Problem details
With the first line as the start and the line containing "rewrite forallb_forall in Hall." as the end, write out every line of the records exactly.

Stored items
********************
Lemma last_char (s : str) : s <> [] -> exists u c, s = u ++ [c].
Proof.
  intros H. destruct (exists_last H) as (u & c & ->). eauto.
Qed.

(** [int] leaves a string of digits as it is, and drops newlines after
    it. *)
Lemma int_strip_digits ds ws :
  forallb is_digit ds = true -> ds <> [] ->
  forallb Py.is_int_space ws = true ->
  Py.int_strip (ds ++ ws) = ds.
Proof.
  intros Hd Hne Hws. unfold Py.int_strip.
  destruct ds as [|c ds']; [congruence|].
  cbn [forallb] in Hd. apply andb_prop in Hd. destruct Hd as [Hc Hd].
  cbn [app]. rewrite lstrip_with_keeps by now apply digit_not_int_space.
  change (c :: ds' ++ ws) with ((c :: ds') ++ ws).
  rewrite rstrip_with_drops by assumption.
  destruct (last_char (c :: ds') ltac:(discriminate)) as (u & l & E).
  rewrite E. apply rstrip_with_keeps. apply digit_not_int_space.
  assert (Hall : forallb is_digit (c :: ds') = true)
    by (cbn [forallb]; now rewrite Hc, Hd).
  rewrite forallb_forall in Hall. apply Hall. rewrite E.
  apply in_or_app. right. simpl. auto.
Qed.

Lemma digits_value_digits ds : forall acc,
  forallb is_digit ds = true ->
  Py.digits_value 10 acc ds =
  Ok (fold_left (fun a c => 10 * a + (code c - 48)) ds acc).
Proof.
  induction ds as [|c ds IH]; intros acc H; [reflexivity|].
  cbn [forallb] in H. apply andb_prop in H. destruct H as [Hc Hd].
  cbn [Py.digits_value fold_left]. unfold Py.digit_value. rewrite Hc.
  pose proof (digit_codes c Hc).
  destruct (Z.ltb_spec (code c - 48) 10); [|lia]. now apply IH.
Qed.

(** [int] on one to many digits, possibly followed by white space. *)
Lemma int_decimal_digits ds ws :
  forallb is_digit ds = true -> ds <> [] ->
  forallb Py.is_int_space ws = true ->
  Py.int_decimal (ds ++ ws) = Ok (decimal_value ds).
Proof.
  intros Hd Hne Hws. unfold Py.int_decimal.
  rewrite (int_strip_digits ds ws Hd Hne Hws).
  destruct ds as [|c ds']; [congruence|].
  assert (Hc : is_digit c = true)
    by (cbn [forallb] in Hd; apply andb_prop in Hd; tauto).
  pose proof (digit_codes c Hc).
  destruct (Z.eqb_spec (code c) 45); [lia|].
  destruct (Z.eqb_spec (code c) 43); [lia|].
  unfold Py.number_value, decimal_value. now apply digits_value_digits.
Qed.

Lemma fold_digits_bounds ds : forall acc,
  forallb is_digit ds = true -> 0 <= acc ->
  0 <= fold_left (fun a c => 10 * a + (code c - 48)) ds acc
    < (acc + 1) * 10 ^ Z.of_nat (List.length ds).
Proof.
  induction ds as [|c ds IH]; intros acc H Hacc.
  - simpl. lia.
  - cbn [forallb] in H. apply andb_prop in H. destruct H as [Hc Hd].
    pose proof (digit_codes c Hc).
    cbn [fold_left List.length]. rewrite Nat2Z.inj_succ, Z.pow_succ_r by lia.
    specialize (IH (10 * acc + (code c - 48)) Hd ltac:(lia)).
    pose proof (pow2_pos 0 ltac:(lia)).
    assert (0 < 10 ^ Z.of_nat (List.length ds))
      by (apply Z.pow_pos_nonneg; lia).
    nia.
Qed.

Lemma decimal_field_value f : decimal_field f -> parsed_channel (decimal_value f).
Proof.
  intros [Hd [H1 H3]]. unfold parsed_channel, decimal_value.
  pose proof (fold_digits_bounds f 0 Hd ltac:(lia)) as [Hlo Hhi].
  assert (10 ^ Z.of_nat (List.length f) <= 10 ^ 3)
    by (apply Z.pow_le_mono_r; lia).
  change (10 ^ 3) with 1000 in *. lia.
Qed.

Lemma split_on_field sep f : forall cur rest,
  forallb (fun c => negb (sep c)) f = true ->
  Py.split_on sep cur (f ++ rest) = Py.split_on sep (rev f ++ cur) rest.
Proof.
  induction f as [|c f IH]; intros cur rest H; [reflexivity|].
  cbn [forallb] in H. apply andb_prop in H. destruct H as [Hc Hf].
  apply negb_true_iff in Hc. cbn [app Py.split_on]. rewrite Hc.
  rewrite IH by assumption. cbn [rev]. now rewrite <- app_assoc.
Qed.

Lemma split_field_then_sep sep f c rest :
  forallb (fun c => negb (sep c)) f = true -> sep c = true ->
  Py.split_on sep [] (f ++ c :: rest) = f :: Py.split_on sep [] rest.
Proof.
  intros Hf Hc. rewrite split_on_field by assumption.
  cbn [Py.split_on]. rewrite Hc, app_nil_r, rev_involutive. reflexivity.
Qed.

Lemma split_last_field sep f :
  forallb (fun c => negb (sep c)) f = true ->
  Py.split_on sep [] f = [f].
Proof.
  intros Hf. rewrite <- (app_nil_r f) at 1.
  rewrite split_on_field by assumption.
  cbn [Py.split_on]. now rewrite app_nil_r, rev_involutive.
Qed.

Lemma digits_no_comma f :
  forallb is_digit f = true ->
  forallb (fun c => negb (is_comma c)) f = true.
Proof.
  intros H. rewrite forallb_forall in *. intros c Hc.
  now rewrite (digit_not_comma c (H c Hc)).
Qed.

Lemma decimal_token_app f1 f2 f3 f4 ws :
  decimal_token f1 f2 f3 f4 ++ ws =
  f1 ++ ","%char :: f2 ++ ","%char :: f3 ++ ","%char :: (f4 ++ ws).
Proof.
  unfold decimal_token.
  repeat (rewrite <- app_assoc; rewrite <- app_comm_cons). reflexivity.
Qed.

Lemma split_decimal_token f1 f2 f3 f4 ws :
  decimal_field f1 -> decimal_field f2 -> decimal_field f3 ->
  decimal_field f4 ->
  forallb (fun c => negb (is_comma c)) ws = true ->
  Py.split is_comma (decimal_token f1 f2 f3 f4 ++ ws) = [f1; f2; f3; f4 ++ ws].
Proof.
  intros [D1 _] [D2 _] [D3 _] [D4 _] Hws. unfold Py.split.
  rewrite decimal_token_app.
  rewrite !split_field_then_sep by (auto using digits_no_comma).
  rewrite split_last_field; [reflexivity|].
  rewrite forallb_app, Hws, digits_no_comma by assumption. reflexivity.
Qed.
********************
Reply
Lemma last_char (s : str) : s <> [] -> exists u c, s = u ++ [c].
Proof.
  intros H. destruct (exists_last H) as (u & c & ->). eauto.
Qed.

(** [int] leaves a string of digits as it is, and drops newlines after
    it. *)
Lemma int_strip_digits ds ws :
  forallb is_digit ds = true -> ds <> [] ->
  forallb Py.is_int_space ws = true ->
  Py.int_strip (ds ++ ws) = ds.
Proof.
  intros Hd Hne Hws. unfold Py.int_strip.
  destruct ds as [|c ds']; [congruence|].
  cbn [forallb] in Hd. apply andb_prop in Hd. destruct Hd as [Hc Hd].
  cbn [app]. rewrite lstrip_with_keeps by now apply digit_not_int_space.
  change (c :: ds' ++ ws) with ((c :: ds') ++ ws).
  rewrite rstrip_with_drops by assumption.
  destruct (last_char (c :: ds') ltac:(discriminate)) as (u & l & E).
  rewrite E. apply rstrip_with_keeps. apply digit_not_int_space.
  assert (Hall : forallb is_digit (c :: ds') = true)
    by (cbn [forallb]; now rewrite Hc, Hd).
  rewrite forallb_forall in Hall. apply Hall. rewrite E.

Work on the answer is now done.